(** * LoRA fine-tuning driver (finetune/lora.py): a shallow embedding

    The script drives low-rank-adapter fine-tuning: [setup] picks precision
    plugin and strategy, [main] builds model and optimizer, [train] runs the
    accumulation loop with linear warm-up, [validate] averages the loss of
    [eval_iters] random batches and prints one generated sample, and
    [get_batch] draws and right-pads a micro-batch.

    Python values are modelled as follows.
    - integers and tensor elements are [Z]; lengths and counters are [nat];
    - a 1-D tensor is a [list Z], a 2-D tensor the list of its rows;
    - a Python float is a binary64 [float]: the learning rates are computed
      and compared as the interpreter does;
    - a loss is a scalar tensor, of the type [Scalar] that torch's kernels
      produce and consume;
    - a raised exception is [Raise cls], [cls] being the Python class name;
    - the global torch generator, the model object, the optimizer and the
      record of collaborator calls are fields of a [World] that is threaded
      through every call and survives a raised exception, as in Python. *)

From Stdlib Require Import Floats.
From Stdlib Require Import String ZArith Bool Arith Lia List.
Import ListNotations.

Local Open Scope string_scope.
Local Open Scope nat_scope.
Local Open Scope list_scope.

(** ** Exceptions *)

Inductive result (A : Type) : Type :=
| Ok (a : A)
| Raise (cls : string).
Arguments Ok {A} a.
Arguments Raise {A} cls.

Definition rbind {A B} (r : result A) (k : A -> result B) : result B :=
  match r with
  | Ok a => k a
  | Raise e => Raise e
  end.

Declare Scope result_scope.
Delimit Scope result_scope with result.
Notation "x <- e ;; k" := (rbind e (fun x => k))
  (at level 61, e at next level, right associativity) : result_scope.

Declare Scope M_scope.
Delimit Scope M_scope with M.

(** [[f(a) for a in l]], stopping at the first exception. *)
Fixpoint map_result {A B} (f : A -> result B) (l : list A) : result (list B) :=
  match l with
  | [] => Ok []
  | a :: l' =>
      match f a with
      | Raise e => Raise e
      | Ok b =>
          match map_result f l' with
          | Raise e => Raise e
          | Ok bs => Ok (b :: bs)
          end
      end
  end.

(** ** Python and torch primitives used by the script *)

(** [l[i]] on a Python list: negative indices count from the end. *)
Definition list_getitem {A} (l : list A) (i : Z) : result A :=
  let n := Z.of_nat (length l) in
  let j := if (i <? 0)%Z then (i + n)%Z else i in
  if ((0 <=? j) && (j <? n))%Z then
    match nth_error l (Z.to_nat j) with
    | Some a => Ok a
    | None => Raise "IndexError"
    end
  else Raise "IndexError".

(** [max(...)] over a generator of lengths: [ValueError] when it is empty. *)
Definition py_max (l : list nat) : result nat :=
  match l with
  | [] => Raise "ValueError"
  | a :: l' => Ok (fold_left Nat.max l' a)
  end.

(** [l.index(v)]: position of the first occurrence. *)
Fixpoint list_index (v : nat) (l : list nat) : result nat :=
  match l with
  | [] => Raise "ValueError"
  | a :: l' =>
      if a =? v then Ok 0
      else match list_index v l' with
           | Ok k => Ok (S k)
           | Raise e => Raise e
           end
  end.

(** [a % b] on non-negative integers. *)
Definition py_mod (a b : nat) : result nat :=
  if b =? 0 then Raise "ZeroDivisionError" else Ok (a mod b).

(** [l[k] = v] for an index within the list. *)
Fixpoint list_set {A} (l : list A) (k : nat) (v : A) : list A :=
  match l, k with
  | [], _ => []
  | _ :: t, O => v :: t
  | a :: t, S k' => a :: list_set t k' v
  end.

(** [l[-1] = f(l[-1])] on a Python list. *)
Fixpoint update_last {A} (f : A -> A) (l : list A) : result (list A) :=
  match l with
  | [] => Raise "IndexError"
  | [a] => Ok [f a]
  | a :: l' =>
      match update_last f l' with
      | Ok r => Ok (a :: r)
      | Raise e => Raise e
      end
  end.

(** [float(n)] as Python converts an integer operand of a float operation:
    rounded to the nearest binary64, ties to even, and [OverflowError] when
    the integer is beyond the range of binary64. *)
Definition float_of_nat (n : nat) : float :=
  SF2Prim (binary_normalize prec emax (Z.of_nat n) 0 false).

Definition py_float (n : nat) : result float :=
  match binary_normalize prec emax (Z.of_nat n) 0 false with
  | S754_infinity _ => Raise "OverflowError"
  | sf => Ok (SF2Prim sf)
  end.

(** [t.size(1)] of a stacked 2-D tensor. *)
Definition size1 (t : list (list Z)) : nat :=
  match t with
  | [] => 0
  | r :: _ => length r
  end.

(** A Python integer that an int64 tensor can hold. *)
Definition fits_int64 (v : Z) : bool :=
  ((- 2 ^ 63 <=? v) && (v <? 2 ^ 63))%Z.

(** [ix[0] = v] on a 1-D int64 tensor: torch converts the value first and
    refuses an integer outside the int64 range, then looks up the slot. *)
Definition tensor_setitem0 (ix : list Z) (v : Z) : result (list Z) :=
  if fits_int64 v then
    match ix with
    | [] => Raise "IndexError"
    | _ :: rest => Ok (v :: rest)
    end
  else Raise "RuntimeError".

(** [torch.full((n,), pad_id)]: a negative dimension is refused. *)
Definition torch_full (n : Z) (pad_id : Z) : result (list Z) :=
  if (n <? 0)%Z then Raise "RuntimeError"
  else Ok (repeat pad_id (Z.to_nat n)).

(** [torch.stack] of 1-D tensors: needs a non-empty list of equal sizes. *)
Definition torch_stack (rows : list (list Z)) : result (list (list Z)) :=
  match rows with
  | [] => Raise "RuntimeError"
  | r :: rest =>
      if forallb (fun r' => length r' =? length r) rest then Ok rows
      else Raise "RuntimeError"
  end.

(** Shape of a 2-D tensor, when its rows agree. *)
Definition shape (t : list (list Z)) : option (nat * nat) :=
  match t with
  | [] => Some (0, 0)
  | r :: rest =>
      if forallb (fun r' => length r' =? length r) rest
      then Some (length t, length r) else None
  end.

(** [s in p] on strings, and [p[n:]]. *)
Fixpoint str_contains (s p : string) : bool :=
  String.prefix s p ||
  match p with
  | EmptyString => false
  | String _ p' => str_contains s p'
  end.

Fixpoint str_drop (n : nat) (p : string) : string :=
  match n, p with
  | O, _ => p
  | S n', EmptyString => EmptyString
  | S n', String _ p' => str_drop n' p'
  end.

(** ** Hyperparameters: the module-level constants *)

Record HParams := {
  eval_interval : nat;
  save_interval : nat;
  eval_iters : nat;
  eval_max_new_tokens : nat;
  log_interval : nat;
  devices : nat;
  learning_rate : float;
  batch_size : nat;
  micro_batch_size : nat;
  max_iters : nat;
  warmup_steps : nat;
  prompt_type : string
}.

(** [gradient_accumulation_iters = batch_size // micro_batch_size]; the
    module asserts it is positive right after computing it. *)
Definition gradient_accumulation_iters (h : HParams) : nat :=
  batch_size h / micro_batch_size h.

(** The values the script ships with.  ([weight_decay] and the [lora_*]
    constants only parametrise the optimizer and the model.) *)
Definition hparams : HParams := {|
  eval_interval := 30;
  save_interval := 100;
  eval_iters := 300;
  eval_max_new_tokens := 512;
  log_interval := 100;
  devices := 1;
  learning_rate := 0x1.a36e2eb1c432dp-14;   (* the double of 1e-4 *)
  batch_size := 96;
  micro_batch_size := 3;
  max_iters := 12 * 1000;
  warmup_steps := 100;
  prompt_type := "alpaca"
|}.

(** ** Data *)

Record Example := { input_ids : list Z; labels : list Z }.

Definition Tensor2 := list (list Z).

(** [get_longest_seq_length] *)
Definition get_longest_seq_length (data : list Example) : result (nat * nat) :=
  let lengths := map (fun d => length (input_ids d)) data in
  (longest_seq_length <- py_max lengths ;;
   longest_seq_ix <- list_index longest_seq_length lengths ;;
   Ok (longest_seq_length, longest_seq_ix))%result.

(** ** Collaborators

    What the script imports and calls but does not define: the torch
    generator, the model, the loss kernel, the optimizer, the tokenizer, the
    prompt template, the sampler used for the qualitative example, the
    bitsandbytes plugin and Lightning's [Fabric].  Each is an operation of
    the interface below; the ones that can raise return a [result]. *)

Inductive dtype := float16 | bfloat16 | float32.
Lemma tabulated_last (v : Version) (s : Visualizer) :
  tabulated v !! length (steps v) = Some (execution_state s) →
  execution_state s = ([], [], [], programOutput, stack).
Proof.
  intros Htab. apply (inj Some). rewrite <- Htab. by destruct v.
Qed.

(** Pressing play is enough to finish the replay.  From a reachable
    state that is playing at step index [k], the player keeps playing and
    advances one step per tick for the [length - k] ticks the table still
    has; the tick after that stops it, on the last tabulated state: empty
    stack and queues, the four lines of output, focus on the stack.  No
    further tick changes anything. *)
Theorem playing_runs_to_completion (v : Version) (s : Visualizer) :
  reachable v s → isPlaying s = true →
  (∀ n : nat, n ≤ length (steps v) - step s →
     isPlaying (ticks v n s) = true ∧ step (ticks v n s) = step s + n) ∧
  ∀ n : nat, length (steps v) - step s < n →
    isPlaying (ticks v n s) = false ∧
    step (ticks v n s) = length (steps v) ∧
    execution_state (ticks v n s) = ([], [], [], programOutput, stack).
Proof.
  intros Hreach Hp.
  destruct (reachable_tabulated v s Hreach) as [Hle _].
  split.
  - intros n Hn. apply ticks_playing; [done|lia].
  - intros n Hn.
    set (m := length (steps v) - step s) in *.
    replace n with (m + 1 + (n - S m)) by lia.
    rewrite !ticks_add.
    destruct (ticks_playing v m s Hp ltac:(lia)) as [Hpm Hsm].
    assert (reachable v (ticks v m s)) as Hreachm
      by (by apply reachable_run_from).
    destruct (reachable_tabulated v _ Hreachm) as [_ Htabm].
    set (sm := ticks v m s) in *.
    assert (step sm = length (steps v)) as Hend by lia.
    rewrite Hend in Htabm. apply tabulated_last in Htabm.
    assert (ticks v 1 sm = dispatch (setIsPlaying (Value false)) sm) as Hstop.
    { change (ticks v 1 sm) with (handle v TimerFires sm).
      rewrite tick_playing, timeout_callback_finished by (done || lia).
      done. }
    rewrite Hstop, ticks_paused by done. simpl.
    split; [done|]. split; [done|]. exact Htabm.
Qed.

^^^^^^^^

Pull every line with the string "intros" out of the material.

  intros Htab. apply (inj Some). rewrite <- Htab. by destruct v.
  intros Hreach Hp.
  - intros n Hn. apply ticks_playing; [done|lia].
  - intros n Hn.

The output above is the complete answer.